Não por acaso são os cientistas que nos lembram que nós, humanos, “somos feitos
do mesmo pó das estrelas”. Somos pedaços do universo.
E
se o céu estelar, que tanto fascina grandes e pequenos, nunca poderá abandonar
as imagens da criação poética, tampouco deveria fazê-lo o complexo e confuso
mundo da política que também está povoado, por exemplo, de estrelas que já não
existem embora acreditamos que estão vivas. E o pior é que mesmo mortas
continuam uivando ameaçadoras e se alimentando dos vivos.
É
verdade, de acordo com a ciência, que existem estrelas que fascinam com seu
brilho e, no entanto, já não existem. Já estão, como acontece com muitos
políticos em todos os níveis de poder, mortas, embora ainda vorazes. E esses
políticos são hoje o centro do nosso pessimismo.
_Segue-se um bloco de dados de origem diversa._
Lemma foldl_insert_desc (acc l : list scored) :
  foldl (λ acc x, insert_desc x acc) acc l ≡ₚ acc ++ l
  ∧ (StronglySorted overlap_ge acc →
     StronglySorted overlap_ge (foldl (λ acc x, insert_desc x acc) acc l)).
Proof.
  revert acc. induction l as [|x l IH]; intros acc; simpl.
  - by rewrite app_nil_r.
  - destruct (IH (insert_desc x acc)) as [Hp Hs]. split.
    + rewrite Hp, insert_desc_perm. simpl. apply Permutation_middle.
    + intros Hacc. by apply Hs, insert_desc_sorted.
Qed.

Lemma stable_sort_desc_perm (l : list scored) : stable_sort_desc l ≡ₚ l.
Proof. apply (foldl_insert_desc [] l). Qed.

Lemma stable_sort_desc_sorted (l : list scored) :
  Sorted (λ x y : scored, (y.2 <= x.2)%Q) (stable_sort_desc l).
Proof.
  apply (StronglySorted_Sorted (R := overlap_ge)), (foldl_insert_desc [] l). constructor.
Qed.

(** [sort_values] with a stable kind. *)
Definition stable_sort_values : sort_values :=
  {| sorted_by_overlap := stable_sort_desc;
     sort_permutation := stable_sort_desc_perm;
     sort_descending := stable_sort_desc_sorted |}.

Lemma reversing_sort_desc_perm (l : list scored) : reversing_sort_desc l ≡ₚ l.
Proof. unfold reversing_sort_desc. by rewrite stable_sort_desc_perm, reverse_Permutation. Qed.

(** A sort as good for the call in [app.py], with the other order among
    equal overlaps. *)
Definition reversing_sort_values : sort_values :=
  {| sorted_by_overlap := reversing_sort_desc;
     sort_permutation := reversing_sort_desc_perm;
     sort_descending := λ l, stable_sort_desc_sorted (reverse l) |}.

(** The rows ahead in a descending sort are not below those behind. *)
Lemma take_sorted_max (sv : sort_values) (l : list scored) (n : nat) :
  take n (sorted_by_overlap sv l) ++ drop n (sorted_by_overlap sv l) ≡ₚ l
  ∧ ∀ x y, x ∈ take n (sorted_by_overlap sv l) →
           y ∈ drop n (sorted_by_overlap sv l) → (y.2 <= x.2)%Q.
Proof.
  split; [by rewrite take_drop, sort_permutation|].
  pose proof (sort_descending sv l) as Hs.
  change (Sorted overlap_ge (sorted_by_overlap sv l)) in Hs.
  apply Sorted_StronglySorted in Hs; [|apply _].
  revert Hs. generalize (sorted_by_overlap sv l). intros s Hs. revert n.
  induction Hs as [|z s Hs IH Hz]; intros n x y Hx Hy.
  - rewrite take_nil in Hx. by apply elem_of_nil in Hx.
  - destruct n as [|n]; [by apply elem_of_nil in Hx|].
    simpl in Hx, Hy. apply elem_of_cons in Hx as [->|Hx].
    + rewrite Forall_forall in Hz. by apply Hz, (subseteq_drop n s).
    + eauto.
Qed.

(** ** The three tiers *)

Lemma nil_iff_no_elem {A} (l : list A) : l = [] ↔ ∀ x, x ∉ l.
Proof.
  split; [intros -> x; apply not_elem_of_nil | apply elem_of_nil_inv].
Qed.

Lemma take_nil_iff {A} (n : nat) (l : list A) : take (S n) l = [] ↔ l = [].
Proof. destruct l; simpl; split; congruence. Qed.

Lemma sorted_nil_iff (sv : sort_values) (l : list scored) :
  sorted_by_overlap sv l = [] ↔ l = [].
Proof.
  split; intros H.
  - apply Permutation_nil_r. rewrite <- (sort_permutation sv l), H. done.
  - apply Permutation_nil_r. rewrite (sort_permutation sv l), H. done.
Qed.

Section tiers.
Context (sv : sort_values) (df : list row) (nd nc ci : string).

Lemma exact_rows_spec r : r ∈ exact_rows df ci ↔ r ∈ df ∧ Combined_Key r = ci.
Proof. unfold exact_rows. rewrite list_elem_of_filter. tauto. Qed.

Lemma with_overlap_spec x :
  x ∈ with_overlap df nd nc ↔ ∃ r, r ∈ df ∧ x = (r, total_similarity nd nc r).
Proof. unfold with_overlap. rewrite list_elem_of_fmap. naive_solver. Qed.

Lemma approx_rows_spec x :
  x ∈ approx_rows df nd nc ci ↔
  ∃ r, r ∈ df ∧ x = (r, total_similarity nd nc r)
       ∧ (55 <= total_similarity nd nc r)%Q ∧ Combined_Key r ≠ ci.
Proof.
  unfold approx_rows. rewrite list_elem_of_filter, with_overlap_spec.
  rewrite Is_true_true, Qle_bool_iff. split.
  - intros [[H1 H2] (r & Hr & ->)]. exists r. auto.
  - intros (r & Hr & -> & H1 & H2). split; [auto|]. by exists r.
Qed.

Lemma weak_rows_spec x :
  x ∈ filter (λ x : scored, Qlt_bool x.2 55) (with_overlap df nd nc) ↔
  ∃ r, r ∈ df ∧ x = (r, total_similarity nd nc r)
       ∧ (total_similarity nd nc r < 55)%Q.
Proof.
  rewrite list_elem_of_filter, with_overlap_spec.
  rewrite Is_true_true, Qlt_bool_iff. split.
  - intros [H1 (r & Hr & ->)]. exists r. auto.
  - intros (r & Hr & -> & H1). split; [auto|]. by exists r.
Qed.

Lemma exact_rows_nil :
  exact_rows df ci = [] ↔ ¬ ∃ r, r ∈ df ∧ Combined_Key r = ci.
Proof.
  rewrite nil_iff_no_elem. setoid_rewrite exact_rows_spec. naive_solver.
Qed.

Lemma top2_rows_nil :
  top2_rows sv df nd nc ci = [] ↔
  ¬ ∃ r, r ∈ df ∧ Combined_Key r ≠ ci ∧ (55 <= total_similarity nd nc r)%Q.
Proof.
  unfold top2_rows. rewrite take_nil_iff, sorted_nil_iff, nil_iff_no_elem.
  setoid_rewrite approx_rows_spec. naive_solver.
Qed.

Lemma closest_rows_nil :
  closest_rows sv df nd nc = [] ↔
  ¬ ∃ r, r ∈ df ∧ (total_similarity nd nc r < 55)%Q.
Proof.
  unfold closest_rows. rewrite take_nil_iff, sorted_nil_iff, nil_iff_no_elem.
  setoid_rewrite weak_rows_spec. naive_solver.
Qed.

(** The row ahead of a sorted selection is in the selection and not
    below any row of it. *)
Lemma sorted_head_max (l : list scored) (n : nat) x rest :
  take (S n) (sorted_by_overlap sv l) = x :: rest →
  x ∈ l ∧ ∀ y, y ∈ l → (y.2 <= x.2)%Q.
Proof.
  intros Ht.
  destruct (sorted_by_overlap sv l) as [|z s] eqn:Hs; [done|].
  simpl in Ht. injection Ht as -> _.
  assert (Hin : ∀ y, y ∈ l ↔ y ∈ x :: s).
  { intros y. by rewrite <- Hs, (sort_permutation sv l). }
  split; [apply Hin; left|].
  pose proof (take_sorted_max sv l 1) as [_ Hmax]. rewrite Hs in Hmax.
  simpl in Hmax. rewrite take_0, drop_0 in Hmax.
  intros y [->|Hy]%Hin%elem_of_cons; [lra|].
  apply Hmax; [left | done].
Qed.
End tiers.

Lemma analyse_submitted (sv : sort_values) (df : list row) (d c : string) (s : Q) :
  d ≠ ""%string → c ≠ ""%string →
  analyse sv df true d c s =
    match exact_rows df (query_key d c),
          top2_rows sv df (query_disc d) (query_corr c) (query_key d c),
          closest_rows sv df (query_disc d) (query_corr c) with
    | r :: _, _, _ =>
        Conclusion EXACT r (exact_rows df (query_key d c))
          (get_decision_conclusion s (Fair_Quote r))
    | [], x :: _, _ =>
        Conclusion APPROXIMATE x.1
          ((top2_rows sv df (query_disc d) (query_corr c) (query_key d c)).*1)
          (get_decision_conclusion s (Fair_Quote x.1))
    | [], [], x :: _ =>
        Conclusion WEAK x.1 [x.1] (get_decision_conclusion s (Fair_Quote x.1))
    | [], [], [] => Nothing
    end.
Proof.
  intros Hd Hc. unfold analyse.
  rewrite !bool_decide_eq_true_2 by done. reflexivity.
Qed.







(** ** Distinct keys *)

Lemma unique_from_spec (seen l : list string) (x : string) :
  x ∈ unique_from seen l ↔ x ∈ l ∧ x ∉ seen.
Proof.
  revert seen. induction l as [|y l IH]; intros seen; csimpl.
  - rewrite elem_of_nil. tauto.
  - case_bool_decide as Hy.
    + rewrite IH, elem_of_cons. split; [tauto|]. intros [[->|?] ?]; tauto.
    + rewrite !elem_of_cons, IH, elem_of_cons.
      destruct (decide (x = y)) as [->|Hxy]; tauto.
Qed.

Lemma unique_from_NoDup (seen l : list string) : NoDup (unique_from seen l).
Proof.
  revert seen. induction l as [|y l IH]; intros seen; csimpl; [constructor|].
  case_bool_decide; [done|]. apply NoDup_cons. split; [|done].
  rewrite unique_from_spec, elem_of_cons. tauto.
Qed.

Lemma unique_from_ext (s1 s2 l : list string) :
  (∀ x, x ∈ s1 ↔ x ∈ s2) → unique_from s1 l = unique_from s2 l.
Proof.
  revert s1 s2. induction l as [|y l IH]; intros s1 s2 H; csimpl; [done|].
  rewrite (bool_decide_ext (y ∈ s1) (y ∈ s2)) by done.
  case_bool_decide; [by apply IH|]. f_equal. apply IH.
  intros x. rewrite !elem_of_cons, H. done.
Qed.

Lemma unique_from_app (seen l1 l2 : list string) :
  unique_from seen (l1 ++ l2) = unique_from seen l1 ++ unique_from (l1 ++ seen) l2.
Proof.
  revert seen. induction l1 as [|y l1 IH]; intros seen; csimpl; [done|].
  case_bool_decide as Hy.
  - rewrite IH. f_equal. apply unique_from_ext. intros x.
    rewrite elem_of_cons, !elem_of_app. split; [tauto|]. intros [->|?]; tauto.
  - rewrite IH. csimpl. do 2 f_equal. apply unique_from_ext. intros x.
    rewrite elem_of_cons, !elem_of_app, elem_of_cons. tauto.
Qed.

Lemma unique_NoDup_id (l : list string) : NoDup l → unique l = l.
Proof.
  unfold unique. intros Hl.
  assert (H : ∀ seen, (∀ x, x ∈ l → x ∉ seen) → unique_from seen l = l).
  { induction Hl as [|y l Hy Hl IH]; intros seen Hs; csimpl; [done|].
    rewrite bool_decide_eq_false_2 by (apply Hs; left). f_equal. apply IH.
    intros x Hx [->|?]%elem_of_cons; [done|]. apply (Hs x); [by right|done]. }
  apply H. intros x _. apply not_elem_of_nil.
Qed.

(** ** The dict of clusters *)

Lemma dict_append_fst (d : clusters_t) (rep key : string) :
  (dict_append d rep key).*1 = d.*1.
Proof.
  induction d as [|[r lst] d IH]; csimpl; [done|].
  case_bool_decide; csimpl; [done | by rewrite IH].
Qed.

Lemma dict_append_members (d : clusters_t) (rep key : string) :
  rep ∈ d.*1 → members (dict_append d rep key) ≡ₚ key :: members d.
Proof.
  induction d as [|[r lst] d IH]; csimpl; [by intros ?%elem_of_nil|].
  intros Hrep. case_bool_decide as Hr; csimpl.
  - rewrite <- app_assoc. csimpl. by rewrite <- Permutation_middle.
  - apply elem_of_cons in Hrep as [->|Hrep]; [done|].
    rewrite IH by done. by rewrite <- Permutation_middle.
Qed.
Eles acreditam que estão
vivos, querem comer o mundo, fazê-lo retroceder aos tempos dos extermínios e
dos escravos, e ainda uivam nas noites das longas facas de traições e
conspirações.
E
se é o pessimismo da razão e do coração que nos arrasta até desprezar a nobre
arte da política que sempre governou o planeta, também existe não digo o
otimismo, que é uma palavra de que não gosto, mas a esperança de que, também ao
contrário, existam estrelas no cosmos que já nasceram e estão vivas, embora sua
luz distante ainda não tenha chegado a nós. É a esperança de que algo novo
esteja vindo, sem uivos e traições, mas com cantos de paz e de diálogo, e com a
vontade de criar um mundo menos desumano para que as estrelas que um dia
chegarão, em vez de uivar gritos de velhas guerras, nos cantem versos de vida.
Penso
que hoje aqui no Brasil, um país que vive um momento mais de uivos de estrelas
mortas e ainda vorazes do que de hinos de liberdade, vejo com alegria que os
vivos, de todas as vertentes, estão se reunindo em um grande abraço contra a
barbárie que lhes querem impor. Vimos isso na reação maciça e nacional, especialmente
dos mais jovens, contra a arbitrariedade do prefeito evangélico do Rio, Marcelo
Crivella, que mandou policiais à grande festa da Bienal do Livro, visitada por
milhares de crianças, para recolher um livro de literatura infanto-juvenil, de
história em quadrinhos, em que dois jovens se beijam.
E
estamos vendo essa reação contra os políticos estrelas mortas seguidores do
violento e autoritário capitão, que gostaria de transformar o país em uma
teocracia presidida pela Bíblia e não pela Constituição e em um país armado com
licença para matar. Um país sem liberdade de expressão no qual ele zomba
abertamente da defesa dos direitos humanos que sonharia abolir.
Justamente,
as perigosas afirmações do filho de Bolsonaro insinuando que seu pai não poderá
transformar este país “por vias democráticas” aconteceram quando jornalistas e
intelectuais de todas as formações políticas e de todos os grandes jornais se
reuniram na importante Universidade de São Paulo (USP) para reafirmar o direito
à liberdade de expressão e contra qualquer tipo de censura ou ameaça à
imprensa. Carla Jiménez, diretora do EL PAÍS Brasil, insistiu, por exemplo, na
necessidade de que os jornalistas se tornem “uma caixa de ressonância”, já que
acrescentou: “Não temos o direito de claudicar”.
O
Brasil, que de repente se viu golpeado por medidas autoritárias e ilegais que
pressagiam um perigo para as liberdades, começou a acordar. A responsabilidade
é grande. A História nos ensinou no passado como é fácil, de escorregão em
escorregão, sem capacidade de reagir, acabarmos afundados no abismo.
O
NÃO às feridas contra as liberdades conquistadas democraticamente e contra a
Constituição, que de laica se deseja transformar em confessional, tem de ser
claro e vigoroso se não quisermos chorar amanhã, ou que o façam aqueles que nos
seguirão, por nossa cumplicidade com a política vista mais como um conjunto de
estrelas mortas do que como um cosmos que se move nesse maravilhoso equilíbrio
cujo milagre nos surpreende quanto mais o conhecemos.
O
cosmos fascina porque seu mistério e sua grandeza nos emocionam. Nada nele,
dizem os astrofísicos, é banal. Transpondo para o nosso mundo político,
poderíamos dizer que aqui estamos nos antípodas dessa grandeza. Hoje, nela,
como o filósofo Alain Deneault acaba de denunciar, o que prima é a
“mediocracia” e “o que realmente importa não é evitar a estupidez, mas
adorná-la com a aparência de poder”. São as alucinações das estrelas mortas que
ainda se permitem nos assustar com seus uivos.